而這個天竺人竟是更勝一籌,已經將身體練得好似沒了骨頭一樣,簡直是匪夷所思。
並且天竺人渾身上下,又透露出一種說不出的詭異,不用與其動手,只是看著就已經讓人感到很不舒服了。
高寶寧心中早就盤算好了,一旦天竺人騎著巨虎躥過來,自己怎也不能讓他將氣勢蓄滿,定要在他之前搶得先機。
先法治與人,後發受制於人,這個道理高寶寧心知肚明。
另外,他還知道,只有將自己陰狠詭異的劍法奇快的展開,把天竺人連人帶虎的纏鎖住,方有一絲勝算。
否則,一旦給天竺人留出了空擋,說不定這個妖孽一般的傢伙,會使出什麼讓人意想不到的厲害本事來。
高寶寧心思篤定,就在真氣激盪之下,他手中貼在一起的那對雌雄劍竟是發出「叮叮噹噹」的相互撞擊的聲音,任誰也都能猜出此時他,是一個什麼樣的狀態了。
呆在樹上的劉寄北也明顯的感覺到了地面上的凜厲入骨的殺氣,禁不住身上生出了一層雞皮疙瘩。
他心中暗自覺得喪氣,忖道:今日剛從家裡出來便趕上這事,瞧著下面的情形,等一會兒備不住便要來一場大戰,若是沒有人發現我也還罷了,可是一旦被下面的人看見,難免不被牽扯進去。
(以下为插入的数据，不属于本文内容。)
Record Property := mkProperty {
  prop_name : string;
  prop_type : PropertyType;
  price : option Z;
  houses : option Z;
  mortgaged : option bool;
  hotel : option bool;
  color : option string;
  ownerID : option string;
  rent : option (list Z)
}.

Module Player.
Record t := mk {
  position : Z;
  name : string;
  symbol : string;
  money : Z;
  properties : list Property;
  recentDiff : Z;
  id : string;
  socketID : string;
  roomID : option string;
  disconnected : option bool
}.

(** [player.socketID = v] and the other field assignments of the source. *)
Definition set_socketID (v : string) (p : t) : t :=
  mk (position p) (name p) (symbol p) (money p) (properties p)
     (recentDiff p) (id p) v (roomID p) (disconnected p).
Definition set_roomID (v : string) (p : t) : t :=
  mk (position p) (name p) (symbol p) (money p) (properties p)
     (recentDiff p) (id p) (socketID p) (Some v) (disconnected p).
Definition set_symbol (v : string) (p : t) : t :=
  mk (position p) (name p) v (money p) (properties p)
     (recentDiff p) (id p) (socketID p) (roomID p) (disconnected p).
Definition set_disconnected (v : bool) (p : t) : t :=
  mk (position p) (name p) (symbol p) (money p) (properties p)
     (recentDiff p) (id p) (socketID p) (roomID p) (Some v).

(** Truthiness of [p.disconnected]: [undefined] and [false] are falsy. *)
Definition is_disconnected (p : t) : bool :=
  match disconnected p with Some b => b | None => false end.
End Player.

Record Room := mkRoom {
  players : list Player.t;
  currentTurn : Z;
  dice : Z * Z;
  started : bool;
  chat : list string
}.

Definition set_players (ps : list Player.t) (r : Room) : Room :=
  mkRoom ps (currentTurn r) (dice r) (started r) (chat r).
Definition set_started (b : bool) (r : Room) : Room :=
  mkRoom (players r) (currentTurn r) (dice r) b (chat r).
Definition push_chat (m : string) (r : Room) : Room :=
  mkRoom (players r) (currentTurn r) (dice r) (started r) (chat r ++ [m]).

(** The object literal of line 41. *)
Definition emptyRoom : Room := mkRoom [] 0%Z (-1, -1)%Z false [].

(** ** Values on the wire *)

(** A JavaScript value as a handler receives it or as [JSON.parse] returns
    it. An array carries Player objects. *)
Inductive jsval :=
| JsNull
| JsBool (b : bool)
| JsNum (n : Z)
| JsStr (s : string)
| JsArray (ps : list Player.t)
| JsObject.

(** The [msg] argument of the JSON-carrying events: either the JSON text of
    a value, or a text on which [JSON.parse] throws. *)
Inductive payload :=
| Json (v : jsval)
| Garbage (raw : string).

Definition JSON_parse (msg : payload) : option jsval :=
  match msg with Json v => Some v | Garbage _ => None end.

Definition isValidJSON (msg : payload) : bool :=
  match JSON_parse msg with Some _ => true | None => false end.

Definition Array_isArray (v : jsval) : bool :=
  match v with JsArray _ => true | _ => false end.

(** [typeof v === "boolean"]. *)
Definition typeof_boolean (v : jsval) : bool :=
  match v with JsBool _ => true | _ => false end.

(** The argument of an emitted event. *)
Inductive Arg :=
| ArgTrue
| ArgState (r : Room)
| ArgPlayers (ps : list Player.t)
| ArgTurn (n : Z)
| ArgDice (d : Z * Z)
| ArgChat (c : list string)
| ArgRaw (msg : payload).

(** [socket.emit(ev, a)] and [io.to(roomID).emit(ev, a)]. *)
Inductive Emit :=
| ToSocket (sid : string) (ev : string) (a : Arg)
| ToRoom (roomID : string) (ev : string) (a : Arg).

(** ** The registry object [rooms]

    The own properties of [rooms] in creation order, each holding the
    address of a room object. *)

Fixpoint reg_lookup (k : string) (reg : list (string * nat)) : option nat :=
  match reg with
  | [] => None
  | (k', a) :: reg' => if decide (k' = k) then Some a else reg_lookup k reg'
  end.

(** [rooms[k] = a]: an existing property keeps its place, a new one goes
    last. *)
Fixpoint reg_set (k : string) (a : nat) (reg : list (string * nat))
  : list (string * nat) :=
  match reg with
  | [] => [(k, a)]
  | (k', a') :: reg' =>
      if decide (k' = k) then (k, a) :: reg' else (k', a') :: reg_set k a reg'
  end.

(** [delete rooms[k]]. *)
Definition reg_delete (k : string) (reg : list (string * nat))
  : list (string * nat) :=
  filter (λ kv, kv.1 ≠ k) reg.

(** The identifiers that [rooms[k]] can find although no room is registered
    under them, through the prototype of the plain object [rooms]: the
    members of [Object.prototype], and [players] and [started], which
    lines 66 and 84 write into [Object.prototype] when the event names
    the identifier [__proto__]. *)
Definition inherited_names : list string :=
  [ "constructor"; "__proto__"; "hasOwnProperty"; "isPrototypeOf";
    "propertyIsEnumerable"; "toLocaleString"; "toString"; "valueOf";
    "__defineGetter__"; "__defineSetter__"; "__lookupGetter__";
    "__lookupSetter__"; "players"; "started" ].

Definition inherited_name (k : string) : bool :=
  bool_decide (k ∈ inherited_names).

(** Order of [for (const roomID in rooms)]: the keys that are array
    indices in ascending numeric order, then the others in creation order. *)
Definition digit (c : Ascii.ascii) : option N :=
  let n := Ascii.N_of_ascii c in
  if ((48 <=? n) && (n <=? 57))%N then Some (n - 48)%N else None.

Fixpoint digits (s : string) (acc : N) : option N :=
  match s with
  | EmptyString => Some acc
  | String c s' =>
      match digit c with
      | Some d => digits s' (10 * acc + d)%N
      | None => None
      end
  end.

Definition array_index (s : string) : option N :=
  match s with
  | EmptyString => None
  | String c s' =>
      if bool_decide (digit c = Some 0%N ∧ s' ≠ EmptyString) then None
      else match digits s 0%N with
           | Some n => if (n <? 4294967295)%N then Some n else None
           | None => None
           end
  end.

Fixpoint insert_index (x : N * string) (l : list (N * string))
  : list (N * string) :=
  match l with
  | [] => [x]
  | y :: l' => if (x.1 <? y.1)%N then x :: l else y :: insert_index x l'
  end.

Definition index_keys (ks : list string) : list (N * string) :=
  foldr insert_index []
    (omap (λ k, match array_index k with Some n => Some (n, k) | None => None end) ks).

Definition for_in_keys (reg : list (string * nat)) : list string :=
  let ks := reg.*1 in
  (index_keys ks).*2 ++ filter (λ k, array_index k = None) ks.

(** ** Server state *)

(** The closure passed to [setTimeout] at line 112: it holds the room
    object, the room identifier, the socket id and the player object, of
    which it reads the name only. *)
Record Timer := mkTimer {
  tm_room : nat;
  tm_roomID : string;
  tm_socket : string;
  tm_name : string
}.

(** [heap]: the room objects ever created; [rooms]: the registry;
    [timers]: the scheduled eviction tasks, oldest first (all have the same
    delay, so they fire in this order); [subs]: the pairs (socket, room) of
    socket.io's broadcast groups. The table [disconnectTimers] is written
    at line 112 and never read, and is left out. *)
Record State := mkState {
  heap : list Room;
  rooms : list (string * nat);
  timers : list Timer;
  subs : gset (string * string)
}.

Definition init : State := mkState [] [] [] ∅.

Definition set_heap (h : list Room) (st : State) : State :=
  mkState h (rooms st) (timers st) (subs st).
Definition set_rooms (reg : list (string * nat)) (st : State) : State :=
  mkState (heap st) reg (timers st) (subs st).
Definition set_timers (ts : list Timer) (st : State) : State :=
  mkState (heap st) (rooms st) ts (subs st).
Definition set_subs (s : gset (string * string)) (st : State) : State :=
  mkState (heap st) (rooms st) (timers st) s.

(** [rooms[roomID]]: the address and the current contents of the room
    object, when the property exists. *)
Definition room_ref (st : State) (roomID : string) : option (nat * Room) :=
  match reg_lookup roomID (rooms st) with
  | Some a => match heap st !! a with Some r => Some (a, r) | None => None end
  | None => None
  end.

Definition room_at (st : State) (roomID : string) : option Room :=
  snd <$> room_ref st roomID.

(** A write through a reference to the room object at address [a]. *)
Definition store (a : nat) (r : Room) (st : State) : State :=
  set_heap (<[a := r]> (heap st)) st.

(** [socket.join(roomID)]. *)
Definition socket_join (sid roomID : string) (st : State) : State :=
  set_subs ({[ (sid, roomID) ]} ∪ subs st) st.

(** On a transport disconnect socket.io takes the socket out of every
    group before the "disconnect" listeners run. *)
Definition leave_all (sid : string) (st : State) : State :=
  set_subs (filter (λ sr, sr.1 ≠ sid) (subs st)) st.

(** ** join-room (lines 29-60) *)

Definition possibleSymbols : list string :=
  ["🐇"; "🐄"; "🐕"; "🐈"; "🐓"; "🐖"; "🐐"; "🐎"; "🐂"; "🐑"; "🐩"].

(** [o || d] on strings: the empty string is falsy. *)
Definition js_or (o : option string) (d : string) : string :=
  match o with
  | Some s => if decide (s = EmptyString) then d else s
  | None => d
  end.

(** Line 51, with [used] the array [usedSymbols]. *)
Definition pick_symbol (used : list string) : string :=
  js_or (snd <$> list_find (λ s, s ∉ used) possibleSymbols) "🐇".

(** The predicate of the [find] of line 35. *)
Definition name_clash (player p : Player.t) : Prop :=
  Player.name p = Player.name player ∧ Player.id p ≠ Player.id player.

#[global] Instance name_clash_dec player p : Decision (name_clash player p).
Proof. unfold name_clash. apply _. Defined.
若真攪在了這等打打殺殺的麻煩事裡,那才真是何苦由來!
劉寄北心中升起不可言喻的的煩惱,可他知道此時已經沒有別的途徑離開這裡,最好的辦法便是藏好自己,靜待地面上的事情完結之後,再悄悄溜走。
無奈之下,他不自禁的將呼吸調整到若有若無境地,並且一動不動,盡可能的不發出動靜來。
此時的他猶如貓頭鷹一般,悄然隱藏在了高高的樹上,俯瞰著地面上的一切。